From: Nisha Moond <nisha(dot)moond412(at)gmail(dot)com>
To: Amit Kapila <amit(dot)kapila16(at)gmail(dot)com>
Cc: "Zhijie Hou (Fujitsu)" <houzj(dot)fnst(at)fujitsu(dot)com>, "Hayato Kuroda (Fujitsu)" <kuroda(dot)hayato(at)fujitsu(dot)com>, Masahiko Sawada <sawada(dot)mshk(at)gmail(dot)com>, shveta malik <shveta(dot)malik(at)gmail(dot)com>, pgsql-hackers <pgsql-hackers(at)postgresql(dot)org>
Subject: Re: Conflict detection for update_deleted in logical replication
Date: 2025-01-06 05:26:09
Message-ID: CABdArM4iPwbHqUumLGw7HMBefFa718AJOWJv0avufOtR03vFVw@mail.gmail.com
Views: Raw Message | Whole Thread | Download mbox | Resend email
Thread:
Lists: pgsql-hackers

On Wed, Jan 1, 2025 at 11:06 AM Amit Kapila <amit(dot)kapila16(at)gmail(dot)com> wrote:
>
> On Thu, Dec 19, 2024 at 4:34 PM Zhijie Hou (Fujitsu)
> <houzj(dot)fnst(at)fujitsu(dot)com> wrote:
> >
> > On Sunday, December 15, 2024 9:39 AM Amit Kapila <amit(dot)kapila16(at)gmail(dot)com> wrote:
> > >
> >
> > >
> > > 5. The apply worker needs to at least twice get the publisher status message to
> > > advance oldest_nonremovable_xid once. It then uses the remote_lsn of the last
> > > such message to ensure that it has been applied locally. Such a remote_lsn
> > > could be a much later value than required leading to delay in advancing
> > > oldest_nonremovable_xid. How about if while first time processing the
> > > publisher_status message on walsender, we get the
> > > latest_transaction_in_commit by having a function
> > > GetLatestTransactionIdInCommit() instead of
> > > GetOldestTransactionIdInCommit() and then simply wait till that proc has
> > > written commit WAL (aka wait till it clears DELAY_CHKPT_IN_COMMIT)?
> > > Then get the latest LSN wrote and send that to apply worker waiting for the
> > > publisher_status message. If this is feasible then we should be able to
> > > advance oldest_nonremovable_xid with just one publisher_status message.
> > > Won't that be an improvement over current? If so, we can even further try to
> > > improve it by just using commit_LSN of the transaction returned by
> > > GetLatestTransactionIdInCommit(). One idea is that we can try to use
> > > MyProc->waitLSN which we are using in synchronous replication for our
> > > purpose. See SyncRepWaitForLSN.
> >
> > I will do more performance tests on this and address if it improves
> > the performance.
> >
>
> Did you check this idea? Again, thinking about this, I see a downside
> to the new proposal. In the new proposal, the walsender needs to
> somehow wait for the transactions in the commit which essentially
> means that it may lead delay in decoding and sending the decoded WAL.
> But it is still worth checking the impact of such a change, if nothing
> else, we can add a short comment in the code to suggest such an
> improvement is not worthwhile.
>

Here are the performance test results for the proposed idea where the
WAL sender waits for transactions during commit:

The results indicate that the change did not deliver the expected
performance improvements.
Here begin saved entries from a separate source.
Lemma attemptDelivery_run e c w : ∃ p, request_for e (co_url c) p ∧
  attemptDelivery e c w = (Return match http_post (length (posts w)) p with
      | HttpOk status => mkDeliveryResult true (Some status) None
      | HttpError status msg => mkDeliveryResult false status (Some msg)
      end, set_posts (posts w ++ [p]) (advance w)).
Proof.
  unfold attemptDelivery, attemptDelivery_as. rewrite (bind_run _ _ w (clock_at (mticks w)) (advance w)) by done.
  cbv beta zeta. set (sg := match co_secret c with Some _ => _ | None => _ end).
  set (p := mkPost _ _ _ _ _ _ _). exists p. split; [done|].
  by rewrite (bind_run _ _ (advance w) (http_post (length (posts w)) p) (set_posts (posts w ++ [p]) (advance w))).
Qed.

(** The world after a failed attempt that is to be repeated. *)
Definition retried e c c0 w w' : Prop :=
  events w' = events w ∧ deliveryQueue w' = deliveryQueue w ∧ isProcessingQueue w' = isProcessingQueue w ∧
  timers w' = timers w ++ [(calculateBackoffDelay (ev_deliveryAttempts e + 1), mkItem e c)] ∧
  (∃ p, posts w' = posts w ++ [p] ∧ request_for e (co_url c0) p) ∧
  ∃ row, lookup_row (co_id c) (consumers w') = Some row ∧ delivered_to c0 false row.

Lemma deliver_retried e c c0 w :
  lookup_row (co_id c) (consumers w) = Some c0 → co_isActive c0 = true → never_answers (co_url c0) →
  (ev_deliveryAttempts e + 1 < co_maxRetries c)%Z →
  ∃ w', deliverEventToConsumer e c w = (Return tt, w') ∧ retried e c c0 w w'.
Proof.
  intros Hc Hact Hnever Hmax. unfold deliverEventToConsumer.
  rewrite (bind_run _ _ w (clock_at (mticks w)) (advance w)) by done. cbv beta. unfold try_catch.
  rewrite (bind_run (getConsumerById _) _ (advance w) c0 (advance w)) by by apply getConsumerById_run.
  rewrite Hact. cbn [negb]. destruct (attemptDelivery_run e c0 (advance w)) as (p & Hp & Hrun).
  destruct (Hnever (length (posts (advance w))) p) as (status & msg & Hpost); [apply Hp|]. rewrite Hpost in Hrun.
  rewrite (bind_run _ _ _ _ _ Hrun). set (w2 := set_posts _ _).
  rewrite (bind_run _ _ w2 (clock_at (mticks w2)) (advance w2)) by done. cbv beta. cbn [dr_success].
  unfold handleFailedDelivery.
  destruct (updateDeliveryStats_run (co_id c) false None c0 (advance w2)) as (x & w3 & Hst & Ho & row & Hrow & Hd); [done|].
  rewrite (bind_run _ _ _ x w3) by done. cbv zeta. rewrite bool_decide_eq_false_2 by lia.
  destruct Ho as (He & Hq & Ht & Hpr & Hps & _ & _).
  eexists. split; [reflexivity|]. unfold retried. cbn [set_timers events deliveryQueue isProcessingQueue timers posts consumers].
  split_and!; [by rewrite He|by rewrite Hq|by rewrite Hpr|by rewrite Ht| |by exists row].
  exists p. by rewrite Hps.
Qed.

(** The attempt after which nothing is left to try: the event is marked FAILED. *)
Lemma deliver_given_up e c c0 r w :
  lookup_row (co_id c) (consumers w) = Some c0 → co_isActive c0 = true → never_answers (co_url c0) →
  (co_maxRetries c ≤ ev_deliveryAttempts e + 1)%Z → lookup_row (ev_id e) (events w) = Some r →
  ∃ w' p r', deliverEventToConsumer e c w = (Return tt, w') ∧ deliveryQueue w' = deliveryQueue w ∧ timers w' = timers w ∧
    posts w' = posts w ++ [p] ∧ request_for e (co_url c0) p ∧
    lookup_row (ev_id e) (events w') = Some r' ∧ ev_deliveryStatus r' = DeliveryStatus.FAILED.
Proof.
  intros Hc Hact Hnever Hmax Hr. unfold deliverEventToConsumer.
  rewrite (bind_run _ _ w (clock_at (mticks w)) (advance w)) by done. cbv beta. unfold try_catch.
  rewrite (bind_run (getConsumerById _) _ (advance w) c0 (advance w)) by by apply getConsumerById_run.
  rewrite Hact. cbn [negb]. destruct (attemptDelivery_run e c0 (advance w)) as (p & Hp & Hrun).
  destruct (Hnever (length (posts (advance w))) p) as (status & msg & Hpost); [apply Hp|]. rewrite Hpost in Hrun.
  rewrite (bind_run _ _ _ _ _ Hrun). set (w2 := set_posts _ _).
  rewrite (bind_run _ _ w2 (clock_at (mticks w2)) (advance w2)) by done. cbv beta. cbn [dr_success].
  unfold handleFailedDelivery.
  destruct (updateDeliveryStats_run (co_id c) false None c0 (advance w2)) as (x & w3 & Hst & Ho & _); [done|].
  rewrite (bind_run _ _ _ x w3) by done. cbv zeta. rewrite bool_decide_eq_true_2 by lia.
  destruct Ho as (He & Hq & Ht & _ & Hps & _ & _). pose proof (lookup_event_id _ _ _ Hr) as Hid.
  assert (lookup_row (ev_id e) (events w3) = Some r) as Hr3 by by rewrite He. unfold updateEventStatus.
  destruct (recordAttempt_failed (co_id c) (Some msg) r r w3) as (y & w4 & r' & Hrec & (Hc4 & Hq4 & Ht4 & Hb4 & Hp4 & _) & Hr' & Hs' & _);
    [by rewrite Hid|]. rewrite Hid in Hr'. exists w4, p, r'. cbn [dr_errorMessage].
  assert (updateEventStatus (ev_id e) DeliveryStatus.FAILED (Some (co_id c)) (Some msg) w3 = (Return y, w4)) as Hup
    by (unfold updateEventStatus; rewrite (bind_run _ _ w3 r w3) by (by apply findEvent_run); exact Hrec).
  unfold updateEventStatus in Hup. rewrite (bind_run _ _ w3 y w4 Hup).
  split; [done|]. by rewrite Hq4, Hq, Ht4, Ht, Hp4, Hps.
Qed.

Lemma deliver_inactive e c c0 w :
  lookup_row (co_id c) (consumers w) = Some c0 → co_isActive c0 = false →
  deliverEventToConsumer e c w = (Return tt, advance w).
Proof.
  intros Hc Hact. unfold deliverEventToConsumer.
  rewrite (bind_run _ _ w (clock_at (mticks w)) (advance w)) by done. cbv beta. unfold try_catch.
  rewrite (bind_run (getConsumerById _) _ (advance w) c0 (advance w)) by by apply getConsumerById_run.
  by rewrite Hact.
Qed.

(** A queue with one item is emptied by one delivery. *)
Lemma processQueue_single e c w w1 :
  deliveryQueue w = [mkItem e c] → isProcessingQueue w = false →
  deliverEventToConsumer e c (set_queue [] (set_processing true w)) = (Return tt, w1) →
  processQueue w = (Return tt, set_processing false w1).
Proof.
  intros Hq Hp Hrun. unfold processQueue. rewrite (bind_run _ _ w w w) by done. cbv beta. rewrite Hp, Hq. cbn [orb length firstn].
  rewrite bool_decide_eq_false_2 by done.
  rewrite (bind_run _ _ w tt (set_queue [] (set_processing true w))); cycle 1.
  { unfold modify. by rewrite Hq. }
  unfold try_finally, deliverBatch. cbn [batchSize firstn foreach it_event it_consumer].
  by rewrite (bind_run _ _ (set_queue [] (set_processing true w)) tt w1) by
    (rewrite (bind_run _ _ (set_queue [] (set_processing true w)) (Return tt) w1); [done|by apply attempt_run]).
Qed.

Fixpoint repeatedly (n : nat) (m : eff Monitor unit) : eff Monitor unit :=
  match n with O => mret tt | S n => m ;; repeatedly n m end.

(** Between two attempts: the item waits for its timer. *)
Definition waiting e c c0 w : Prop :=
  deliveryQueue w = [] ∧ isProcessingQueue w = false ∧
  (∃ d, timers w = [(d, mkItem e c)]) ∧ lookup_row (co_id c) (consumers w) = Some c0.

Lemma timerFires_active e c c0 w : waiting e c c0 w → co_isActive c0 = true → never_answers (co_url c0) →
  (ev_deliveryAttempts e + 1 < co_maxRetries c)%Z →
  ∃ w' row p, timerFires 0 w = (Return tt, w') ∧ waiting e c row w' ∧ delivered_to c0 false row ∧
    events w' = events w ∧ posts w' = posts w ++ [p] ∧ request_for e (co_url c0) p.
Proof.
  intros (Hq & Hp & (d & Ht) & Hc) Hact Hnever Hmax.
  set (w1 := set_queue [mkItem e c] (set_timers [] w)).
  destruct (deliver_retried e c c0 (set_queue [] (set_processing true w1)))
    as (w2 & Hrun & He & Hq2 & Hp2 & Ht2 & (p & Hps & Hreq) & row & Hrow & Hd); try done.
  exists (set_processing false w2), row, p. split.
  - unfold timerFires. rewrite (bind_run _ _ w w w) by done. cbv beta. rewrite Ht. cbn [lookup list_lookup].
    rewrite (bind_run _ _ w tt (set_timers [] w)) by done.
    rewrite (bind_run _ _ _ tt w1) by (unfold enqueue, modify; change (deliveryQueue (set_timers [] w)) with (deliveryQueue w); by rewrite Hq).
    rewrite (bind_run _ _ w1 false w1) by (unfold gets; by rewrite <-Hp).
    by apply processQueue_single with (e := e) (c := c).
  - split_and!; try done. split; [done|]. split; [done|]. split; [eexists; exact Ht2|done].
Qed.

Lemma timerFires_inactive e c c0 w : waiting e c c0 w → co_isActive c0 = false →
  ∃ w', timerFires 0 w = (Return tt, w') ∧ deliveryQueue w' = [] ∧ timers w' = [] ∧ events w' = events w ∧
    posts w' = posts w ∧ consumers w' = consumers w.
Proof.
  intros (Hq & Hp & (d & Ht) & Hc) Hact.
  set (w1 := set_queue [mkItem e c] (set_timers [] w)).
  eexists. split.
  - unfold timerFires. rewrite (bind_run _ _ w w w) by done. cbv beta. rewrite Ht. cbn [lookup list_lookup].
    rewrite (bind_run _ _ w tt (set_timers [] w)) by done.
    rewrite (bind_run _ _ _ tt w1) by (unfold enqueue, modify; change (deliveryQueue (set_timers [] w)) with (deliveryQueue w); by rewrite Hq).
    rewrite (bind_run _ _ w1 false w1) by (unfold gets; by rewrite <-Hp).
    apply processQueue_single with (e := e) (c := c); [done|done|]. by eapply deliver_inactive.
  - by split_and!.
Qed.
On the contrary:
- The subscriber's TPS showed no improvement, there was a performance
reduction of ~58%, consistent with previous observations shared at
[1].
- Additionally, the publisher's TPS was impacted, showing a
performance drop of 7-8%.

Below are the test details:

Test setup:
- Applied v17 patch-set atop pgHead and then the top-up patch to wait
on publisher side. The top-up patch is attached.
- Created a Pub-Sub setup with configurations -

autovacuum = false
shared_buffers = '30GB'
max_wal_size = 20GB
min_wal_size = 10GB
track_commit_timestamp = on (only on sub node)

- To avoid the update/delete_missing conflicts, distinct initial
pgbench tables were created on the publisher and subscriber nodes. On
the publisher side, the tables were renamed: pgbench_XXX ->
pgbench_pub_XXX. Initial data was inserted with scale=100 on both
nodes.
(The scripts used to run the tests - "measure.sh" and "setup.sh" are attached)

Test Run:
- Ran pgbench on both pub and sub simultaneously, on different tables.

Observations:
- No improvement observed in sub's TPS performance, as TPS reduced by -58%.
- The publisher's TPS was also reduced by -8%.

Results:

Run# | Pub's TPS | Sub's TPS
1 | 30279.48756 | 13397.7329
2 | 29634.12687 | 13316.93142
3 | 29350.39389 | 13264.91436
4 | 29700.10173 | 13394.91969
5 | 30121.19058 | 13380.86673
Median | 29700.10173 | 13380.86673
Regression | -8% | -58%

Perf analysis for Sub and walsender:

a) The sub-side backend process shows high time spent in heap tuple
scan, confirming the cause is dead_tuple accumulation.
```
....
--68.69%--ExecModifyTable
--60.92%--ExecScan
--60.75%--IndexNext
--60.55%--index_getnext_slot
--58.12%--index_fetch_heap
--57.83%--heapam_index_fetch_tuple
--40.11%--heap_hot_search_buffer
....
```

b) Collected walsender profile and it shows overall 2-3% higher time
spent in wait. Attached the walsender profiles with and without top-up
patch.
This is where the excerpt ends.